> _WHAT IS REQUIRED_
From the records below, set down exactly the lines starting with the line that contains "cbn [px_exec stacks stack_exec]. intros r m' [= <- <-]. destruct" and going on through the line that contains "done|by rewrite lookup_insert_ne].". Nothing else is wanted.

(Collected data)
(** * A CPU goes down *)

Lemma st_cpu_down t c :
  rg stacks t (knows t (K None None None)) (do_ (CpuDown c)) (λ _, both (knows t (K None (Some c) None)) (slots_from c 0)).
Proof.
  apply rg_do; [by apply slots_from_stable|]. intros m g Hi Hk. split; [done|]. cbn [px_exec stacks stack_exec]. intros r m'.
  destruct (sm_hotplug m) as [[t' c']|] eqn:Hh; [done|]. intros [= <- <-]. exists g. split; [split|split].
  - destruct Hi as [I1 I2 I3 I4 I5 I6 I7 I8 I9]. split; cbn; try done.
    + intros c' i _. apply I4. by rewrite Hh.
    + intros t' c' [= <- <-]. apply fset_eq.
  - intros j Hj. split; cbn; try done; rewrite ?Hh; try done. intros c'. split; congruence.
  - destruct Hk as [K1 K2 K3 K4]. split; cbn in *; try done. intros c'. split; congruence.
  - split.
    + intros i _. apply (n_slot _ _ Hi). by rewrite Hh.
    + intros i Hn. cbn. destruct (decide (sm_cached m c i = 0)) as [|Hne]; [done|]. apply (n_range _ _ Hi) in Hne. lia.
Qed.
(** The slots while the stack of slot [i] is freed. *)
Definition slot_taken c i m g : Prop :=
  (∀ i', i < i' → slot_ok m g c i') ∧ (∀ i', i' < i → sm_cached m c i' = 0) ∧ ∀ s, g !! s ≠ Some (InSlot c i).
Lemma slot_taken_stable t k c i : k_hot k = Some c → stable stacks t (both (knows t k) (slot_taken c i)).
Proof.
  intros Hc m g m' g' Hr [Hk (Hs&Hz&Hn)]. split; [by eapply knows_stable|]. assert (sm_hotplug m = Some (t, c)) as Hh by (by apply (h_hot _ _ _ _ Hk)). split_and!.
  - intros i' Hi'. unfold slot_ok in *. destruct (y_slots _ _ _ _ _ Hr c i' Hh) as [-> Hg]. intros ?. apply Hg. auto.
  - intros i' Hi'. destruct (y_slots _ _ _ _ _ Hr c i' Hh) as [-> _]. auto.
  - intros s. destruct (y_slots _ _ _ _ _ Hr c i Hh) as [_ Hg]. rewrite Hg. auto.
Qed.
Lemma st_read_slot t c i :
  rg stacks t (both (knows t (K None (Some c) None)) (slots_from c i)) (access_ (ReadSlot c i))
    (λ s, if decide (s = 0) then both (knows t (K None (Some c) None)) (slots_from c (i + 1))
          else λ m g, ∃ b, both (knows t (K (Some (s, 0, b)) (Some c) None)) (slot_taken c i) m g).
Proof.
  apply rg_access. { intros s. destruct (decide (s = 0)); [by apply slots_from_stable|apply ex_stable; intros; by apply slot_taken_stable]. }
  intros m g Hi [Hk [Hs Hz]]. assert (sm_hotplug m = Some (t, c)) as Hh by (by apply (h_hot _ _ _ _ Hk)). split; [split; [done|by apply (n_down _ _ Hi) in Hh]|].
  cbn [px_exec stacks stack_exec]. intros r m' [= <- <-]. destruct (decide (sm_cached m c i = 0)) as [H0|Hn].
  - exists g. split; [split; [done|intros; apply stack_rely_refl]|]. split; [done|]. split; [intros i' Hi'; apply Hs; lia|].
    intros i' Hi'. destruct (decide (i' = i)) as [->|]; [done|]. apply Hz. lia.
  - pose proof (Hs i ltac:(lia) Hn) as Hg. remember (sm_cached m c i) as s eqn:Hs0. pose proof (n_free _ _ Hi s _ Hg ltac:(done)) as Ha.
    exists (<[s := Held t]> g). split; [split|exists (bool_decide (s ∉ sm_dirty m)); split; [by apply got_it|]].
    + eapply transfer_inv; try done; [intros t' Ht'; pose proof (n_task _ _ Hi _ _ Ht'); congruence|apply (n_range _ _ Hi)|..].
      * intros c' i' Hn' Hne. pose proof (n_slot _ _ Hi c' i' Hn' Hne) as Hsl. assert (c' ≠ c) by (intros ->; by destruct (Hn' t)). rewrite lookup_insert_ne; [done|].
        intros He. rewrite <-He, Hg in Hsl. congruence.
      * intros s' c' i' Hs'. destruct (decide (s' = s)) as [->|]; [by rewrite lookup_insert_eq in Hs'|]. rewrite lookup_insert_ne in Hs' by done. by apply (n_back _ _ Hi) in Hs'.
      * intros s'. rewrite (n_rcu _ _ Hi). destruct (decide (s' = s)) as [->|]; [rewrite lookup_insert_eq, Hg; done|by rewrite lookup_insert_ne].
    + intros j Hj. eapply (transfer_rely _ _ _ _ _ _ t); [exact Hg|done|done|by intros ? [= <-]|done..|]. intros c' i' Hh'. rewrite Hh in Hh'. congruence.
    + split_and!; [|done|].
      * intros i' Hi' Hne. pose proof (Hs i' ltac:(lia) Hne) as Hsl. rewrite lookup_insert_ne; [done|]. intros He. rewrite <-He, Hg in Hsl. injection Hsl as ->. lia.
      * intros s' Hs'. destruct (decide (s' = s)) as [->|]; [by rewrite lookup_insert_eq in Hs'|]. rewrite lookup_insert_ne in Hs' by done. apply (n_back _ _ Hi) in Hs'. congruence.
Qed.
Lemma st_vfree_slot t s b c i :
  rg stacks t (both (knows t (K (Some (s, 0, b)) (Some c) None)) (slot_taken c i)) (do_ (Vfree s))
    (λ _, both (knows t (K None (Some c) None)) (slot_taken c i)).
Proof.
  apply rg_do; [by apply slot_taken_stable|]. intros m g Hi [Hk (Hs&Hz&Hn)]. destruct (holds_mine _ _ _ _ _ _ _ _ Hk) as [Hg Ha]. split; [done|].
  intros r m' [= <- <-]. exists (delete s g). destruct (vfree_step _ _ _ _ _ _ Hi Hk) as [Hok Hk']. split; [exact Hok|]. split; [exact Hk'|]. split_and!; [|done|].
  - intros i' Hi' Hne. cbn in Hne |- *. pose proof (Hs i' Hi' Hne) as Hsl. rewrite lookup_delete_ne; [done|]. intros He. rewrite <-He, Hg in Hsl. done.
  - intros s' [_ Hs']%lookup_delete_Some. by apply Hn in Hs'.
Qed.
Lemma st_clear_slot t c i :
  rg stacks t (both (knows t (K None (Some c) None)) (slot_taken c i)) (do_ (ClearSlot c i))
    (λ _, both (knows t (K None (Some c) None)) (slots_from c (i + 1))).
Proof.
  apply rg_do; [by apply slots_from_stable|]. intros m g Hi [Hk (Hs&Hz&Hn)]. assert (sm_hotplug m = Some (t, c)) as Hh by (by apply (h_hot _ _ _ _ Hk)).
  split; [split; [done|by apply (n_down _ _ Hi) in Hh]|]. cbn [px_exec stacks stack_exec]. intros r m' [= <- <-]. exists g. split; [split|split].
  - destruct Hi as [I1 I2 I3 I4 I5 I6 I7 I8 I9]. split; try done.
    + intros c' i' Hne. destruct (decide ((c', i') = (c, i))) as [[= -> ->]|]; [by rewrite slot_eq in Hne|]. rewrite slot_ne in Hne by done. by apply I3 in Hne.
    + intros c' i' Hn'. assert (c' ≠ c) by (intros ->; by destruct (Hn' t)). unfold slot_ok. rewrite slot_ne by congruence. by apply I4.
    + intros s c' i' Hs'. rewrite slot_ne; [by apply I5|]. intros [= -> ->]. by apply Hn in Hs'.
  - intros j Hj. split; try done. intros c' i' Hh'. rewrite slot_ne; [done|]. intros [= -> ->]. congruence.
  - by destruct Hk as [K1 K2 K3 K4]; split.
  - split.
    + intros i' Hi'. unfold slot_ok. rewrite slot_ne by (intros [= ?]; lia). apply Hs. lia.
    + intros i' Hi'. destruct (decide (i' = i)) as [->|]; [apply slot_eq|]. rewrite slot_ne by congruence. apply Hz. lia.
Qed.
Lemma st_cpu_dead t c :
  rg stacks t (both (knows t (K None (Some c) None)) (slots_from c NR_CACHED_STACKS)) (do_ CpuDead) (λ _, knows t (K None None None)).
Proof.
  apply rg_do; [auto with stk|]. intros m g Hi [Hk [Hs Hz]]. assert (sm_hotplug m = Some (t, c)) as Hh by (by apply (h_hot _ _ _ _ Hk)). split; [done|].
  cbn [px_exec stacks stack_exec]. intros r m' [= <- <-]. exists g. split; [split|].
  - destruct Hi as [I1 I2 I3 I4 I5 I6 I7 I8 I9]. split; cbn; try done. intros c' i _. destruct (decide (c' = c)) as [->|].
    + destruct (decide (i < NR_CACHED_STACKS)); [intros Hne; cbn in Hne; by rewrite Hz in Hne|apply Hs; lia].
    + apply I4. intros t'. rewrite Hh. congruence.
  - intros j Hj. split; cbn; try done. intros c'. rewrite Hh. split; congruence.
  - destruct Hk as [K1 K2 K3 K4]. split; cbn in *; try done.
Qed.

Abbreviation rgs := (rg stacks).
Definition idle t : @assn stack_mem sghost := knows t (K None None None).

> _FINISHED EXERCISE_
  cbn [px_exec stacks stack_exec]. intros r m' [= <- <-]. destruct (decide (sm_cached m c i = 0)) as [H0|Hn].
  - exists g. split; [split; [done|intros; apply stack_rely_refl]|]. split; [done|]. split; [intros i' Hi'; apply Hs; lia|].
    intros i' Hi'. destruct (decide (i' = i)) as [->|]; [done|]. apply Hz. lia.
  - pose proof (Hs i ltac:(lia) Hn) as Hg. remember (sm_cached m c i) as s eqn:Hs0. pose proof (n_free _ _ Hi s _ Hg ltac:(done)) as Ha.
    exists (<[s := Held t]> g). split; [split|exists (bool_decide (s ∉ sm_dirty m)); split; [by apply got_it|]].
    + eapply transfer_inv; try done; [intros t' Ht'; pose proof (n_task _ _ Hi _ _ Ht'); congruence|apply (n_range _ _ Hi)|..].
      * intros c' i' Hn' Hne. pose proof (n_slot _ _ Hi c' i' Hn' Hne) as Hsl. assert (c' ≠ c) by (intros ->; by destruct (Hn' t)). rewrite lookup_insert_ne; [done|].
        intros He. rewrite <-He, Hg in Hsl. congruence.
      * intros s' c' i' Hs'. destruct (decide (s' = s)) as [->|]; [by rewrite lookup_insert_eq in Hs'|]. rewrite lookup_insert_ne in Hs' by done. by apply (n_back _ _ Hi) in Hs'.
      * intros s'. rewrite (n_rcu _ _ Hi). destruct (decide (s' = s)) as [->|]; [rewrite lookup_insert_eq, Hg; done|by rewrite lookup_insert_ne].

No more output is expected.